Consistent Picture of Phosphate–Divalent Cation Binding from Models with Implicit and Explicit Electronic Polarization

Abstract

The binding of divalent cations to the ubiquitous phosphate group is essential for a number of key biological processes, such as DNA compaction, RNA folding, or interactions of some proteins with membranes. Yet, probing their binding sites, modes, and associated binding free energy is a challenge for both experiments and simulations. In simulations, standard force fields strongly overestimate the interaction between phosphate groups and divalent cations.
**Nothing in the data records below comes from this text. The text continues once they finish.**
Lemma bytes_conserved_witness :
  exists p frames,
    feed_all (new_parser : V3FrameParser) [[0; 0]; stop_wire] = Ok (p, frames) /\
    frames_decoded p = length frames.
Proof.
  destruct (bytes_conserved (C:=v3_codec) [[0; 0]; stop_wire]) as (p & frames & sizes & H1 & _ & H2 & _);
    [apply (bool_decide_unpack _); vm_compute; exact I|].
  exists p, frames. split; [exact H1|exact H2].
Defined.

Lemma recovers_after_noise_witness :
  exists p, feed_all (new_parser : V3FrameParser) [[1; 2] ++ take 9 info_wire; drop 9 info_wire ++ stop_wire]
      = Ok (p, [decoded info_wire; decoded stop_wire]) /\ bytes_discarded p = 2%nat.
Proof.
  destruct (recovers_after_noise (C:=v3_codec) [1; 2] [info_wire; stop_wire]
    [decoded info_wire; decoded stop_wire] [[1; 2] ++ take 9 info_wire; drop 9 info_wire ++ stop_wire])
    as (p & H1 & H2 & _).
  - apply (bool_decide_unpack _); vm_compute; exact I.
  - reflexivity.
  - discriminate.
  - repeat constructor; apply frame_complete;
      first [exact info_wire_wf | exact stop_wire_wf | exact info_decodes | exact stop_decodes].
  - intros [|[|j]] Hj; [reflexivity|reflexivity|cbn in Hj; lia].
  - exists p. split; [exact H1|exact H2].
Defined.

Lemma reset_session_fresh_witness :
  exists p frames p1 p2 more,
    apply_ops (FrameT:=V3Frame) (new_parser : V3FrameParser) [Feed (take 30 stop_wire)] = Ok (p, frames) /\
    feed_all (reset_session p) [info_wire] = Ok (p1, more) /\
    feed_all (new_parser : V3FrameParser) [info_wire] = Ok (p2, more).
Proof.
  destruct (reset_session_fresh (C:=v3_codec) [Feed (take 30 stop_wire)] [info_wire])
    as (p & frames & p1 & p2 & more & H1 & H2 & H3 & _);
    [apply Forall_singleton; cbn [wf_op]; apply wf_bytes_take, stop_wire_wf|apply (bool_decide_unpack _); vm_compute; exact I|].
  exists p, frames, p1, p2, more. split; [exact H1|]. split; [exact H2|exact H3].
Defined.
Definition _request_header (data : bytes) (offset : nat) : v3 _Envelope :=
  '(magic, (version, (_, (_, (size, (checksum, (_, (total, (payload,
    (_, (_, (_, (_, (_, _)))))))))))))) ←
      of_option (unpack_from HEADER_STRUCT_FORMAT data offset) (Uncaught "struct.error");
  if negb (magic =? MAGIC) || negb (version =? PROTOCOL_VERSION) || negb (size =? HEADER_SIZE)
     || negb (checksum =? int_of ChecksumAlgorithm.ADLER32)
     || negb (total =? MIN_FRAME_BYTES + payload)
     || negb ((MIN_FRAME_BYTES <=? total) && (total <=? MAX_COMMAND_FRAME_BYTES))
  then Err (invalid "untrusted command framing")
  else Ok (_Envelope.mk total).

Definition _request_bytes (data : bytes) (offset : nat) (header : _Envelope) : v3 bytes :=
  let wire := slice offset (offset + Z.to_nat header.(_Envelope.total_length)) data in
  let end_ := (length wire - 4)%nat in
  expected ← compute_v3_checksum (take end_ wire);
  '(observed, _) ← of_option (unpack_from CHECKSUM_STRUCT_FORMAT wire end_) (Uncaught "struct.error");
  if expected =? observed then Ok wire else Err (V3ChecksumMismatchError expected observed).

#[export] Instance request_codec : FrameCodec _Envelope bytes := {
  magic_bytes := to_le 4 MAGIC;
  header_size := Z.to_nat HEADER_SIZE;
  max_frame_bytes := Z.to_nat MAX_COMMAND_FRAME_BYTES;
  total_length h := Z.to_nat h.(_Envelope.total_length);
  decode_header data offset := sorted_by v3_fault (_request_header data offset);
  decode_frame data offset h := sorted_by v3_fault (_request_bytes data offset h)
}.

(** ** Device state *)

(** A two-element list indexed by stream: ADC is 0, GPIO is 1. *)
Record per_stream (A : Type) := mkPer { on_adc : A; on_gpio : A }.
Arguments mkPer {A} on_adc on_gpio.
Arguments on_adc {A} p.
Arguments on_gpio {A} p.

Definition at_stream {A} (p : per_stream A) (stream : nat) : A :=
  match stream with O => on_adc p | S _ => on_gpio p end.
Definition set_stream {A} (stream : nat) (a : A) (p : per_stream A) : per_stream A :=
  match stream with O => mkPer a (on_gpio p) | S _ => mkPer (on_adc p) a end.

(** What [_reset_epoch] resets. *)
Module Epoch.
Record Epoch := mk {
  frames : per_stream Z;
  items : per_stream Z;
  frames_dropped : per_stream Z;
  items_dropped : per_stream Z;
  gap_before : per_stream bool;
  epoch_start : per_stream bool;
  last_epoch_start : bool;
  next_stream_index : nat;
  last_stream_index : nat;
  last_item_count : Z
}.
End Epoch.
Abbreviation Epoch := Epoch.Epoch.

Definition _reset_epoch : Epoch :=
  Epoch.mk (mkPer 0 0) (mkPer 0 0) (mkPer 0 0) (mkPer 0 0) (mkPer false false) (mkPer true true)
    false 0 0 0.

Module SimulatedV3Device.
Record SimulatedV3Device := mk {
  _build_id : text;
  _max_receive_bytes : Z;
  _max_requests_per_receive : Z;
  _capabilities : V3Capabilities;
  _request_parser : Parser _Envelope;
  _recent_request_ids : list Z;
  _settings : V3Settings;
  _state : DeviceState;
  _run_id : Z;
  _pending_data : bool;
  _transport_errors : Z;
  _epoch : Epoch
}.

(** Assignments to one attribute. *)
Definition set_parser (p : Parser _Envelope) (d : SimulatedV3Device) : SimulatedV3Device :=
  mk d.(_build_id) d.(_max_receive_bytes) d.(_max_requests_per_receive) d.(_capabilities) p
    d.(_recent_request_ids) d.(_settings) d.(_state) d.(_run_id) d.(_pending_data)
    d.(_transport_errors) d.(_epoch).
Definition set_recent (ids : list Z) (d : SimulatedV3Device) : SimulatedV3Device :=
  mk d.(_build_id) d.(_max_receive_bytes) d.(_max_requests_per_receive) d.(_capabilities)
    d.(_request_parser) ids d.(_settings) d.(_state) d.(_run_id) d.(_pending_data)
    d.(_transport_errors) d.(_epoch).
Definition set_settings (s : V3Settings) (d : SimulatedV3Device) : SimulatedV3Device :=
  mk d.(_build_id) d.(_max_receive_bytes) d.(_max_requests_per_receive) d.(_capabilities)
    d.(_request_parser) d.(_recent_request_ids) s d.(_state) d.(_run_id) d.(_pending_data)
    d.(_transport_errors) d.(_epoch).
Definition set_state (s : DeviceState) (d : SimulatedV3Device) : SimulatedV3Device :=
  mk d.(_build_id) d.(_max_receive_bytes) d.(_max_requests_per_receive) d.(_capabilities)
    d.(_request_parser) d.(_recent_request_ids) d.(_settings) s d.(_run_id) d.(_pending_data)
    d.(_transport_errors) d.(_epoch).
Definition set_run_id (run : Z) (d : SimulatedV3Device) : SimulatedV3Device :=
  mk d.(_build_id) d.(_max_receive_bytes) d.(_max_requests_per_receive) d.(_capabilities)
    d.(_request_parser) d.(_recent_request_ids) d.(_settings) d.(_state) run d.(_pending_data)
    d.(_transport_errors) d.(_epoch).
Definition set_pending_data (b : bool) (d : SimulatedV3Device) : SimulatedV3Device :=
  mk d.(_build_id) d.(_max_receive_bytes) d.(_max_requests_per_receive) d.(_capabilities)
    d.(_request_parser) d.(_recent_request_ids) d.(_settings) d.(_state) d.(_run_id) b
    d.(_transport_errors) d.(_epoch).
Definition set_transport_errors (n : Z) (d : SimulatedV3Device) : SimulatedV3Device :=
  mk d.(_build_id) d.(_max_receive_bytes) d.(_max_requests_per_receive) d.(_capabilities)
    d.(_request_parser) d.(_recent_request_ids) d.(_settings) d.(_state) d.(_run_id)
    d.(_pending_data) n d.(_epoch).
Definition set_epoch (e : Epoch) (d : SimulatedV3Device) : SimulatedV3Device :=
  mk d.(_build_id) d.(_max_receive_bytes) d.(_max_requests_per_receive) d.(_capabilities)
    d.(_request_parser) d.(_recent_request_ids) d.(_settings) d.(_state) d.(_run_id)
    d.(_pending_data) d.(_transport_errors) e.
End SimulatedV3Device.
Export SimulatedV3Device(set_parser, set_recent, set_settings, set_state, set_run_id,
  set_pending_data, set_transport_errors, set_epoch).
Abbreviation SimulatedV3Device := SimulatedV3Device.SimulatedV3Device.

(** ** Construction, reboot, sessions *)

(** A [str] literal. *)
Definition text_of (s : string) : text :=
  map (fun a => Z.of_nat (Ascii.nat_of_ascii a)) (String.list_ascii_of_string s).

Definition info (d : SimulatedV3Device) : v3 V3Info :=
  clocks ← clocks_for_profile d.(SimulatedV3Device._settings).(V3Settings.cpu_profile);
  Ok (V3Info.mk BoardId.TEENSY_40 McuId.IMXRT1062 true (text_of "SIM-TEENSY40-V3")
        (text_of "0.3.0-sim") d.(SimulatedV3Device._build_id) clocks PROTOCOL_VERSION 12).

Definition reboot (d : SimulatedV3Device) : SimulatedV3Device :=
  let d := set_settings d.(SimulatedV3Device._capabilities).(V3Capabilities.defaults) d in
  let d := set_state DeviceState.STOPPED d in
  let d := set_run_id 0 d in
  let d := set_pending_data false d in
  let d := set_transport_errors 0 d in
  let d := set_epoch _reset_epoch d in
  let d := set_parser (reset d.(SimulatedV3Device._request_parser)) d in
  set_recent [] d.

(** The capabilities of the fixed CPU profile (lines 98-108). *)
Definition restrict_cpu (canonical : V3Capabilities) : V3Capabilities :=
  let cpu := canonical.(V3Capabilities.defaults).(V3Settings.cpu_profile) in
  V3Capabilities.mk canonical.(V3Capabilities.defaults)
    (filter (fun p => p.(V3Clocks.cpu_profile) = cpu) canonical.(V3Capabilities.cpu_profiles))
    canonical.(V3Capabilities.rate_profiles)
    (filter (fun s => s.(V3Settings.cpu_profile) = cpu) canonical.(V3Capabilities.configurations))
    canonical.(V3Capabilities.max_data_frame_bytes) canonical.(V3Capabilities.max_control_frame_bytes)
    canonical.(V3Capabilities.max_logical_payload_bytes)
    canonical.(V3Capabilities.max_encoded_sample_bytes) canonical.(V3Capabilities.max_adc_pairs)
    canonical.(V3Capabilities.max_gpio8_samples) canonical.(V3Capabilities.max_gpio16_samples).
Here, we examine how different strategies to include electronic polarization effects in force fields─implicitly, through the use of scaled charges or pair-specific Lennard-Jones parameters, or explicitly, with the polarizable force fields Drude and AMOEBA─capture the interactions of a model phosphate compound, dimethyl phosphate, with calcium and magnesium divalent cations. We show that both implicit and explicit approaches, when carefully parameterized, are successful in capturing the overall binding free energy and that common trends emerge from the comparison of different simulation approaches. Overall, the binding is very moderate, slightly weaker for Ca2+ than Mg2+, and the solvent-shared ion pair is slightly more stable than the contact monodentate ion pair. The bidentate ion pair is higher in energy (or even fully unstable for Mg2+). Our results thus suggest practical ways to capture the divalent cations with biomolecular phosphate groups in complex biochemical systems. In particular, the computational efficiency of implicit models makes them ideally suited for large-scale simulations of biological assemblies, with improved accuracy compared to state-of-the-art fixed-charge force fields.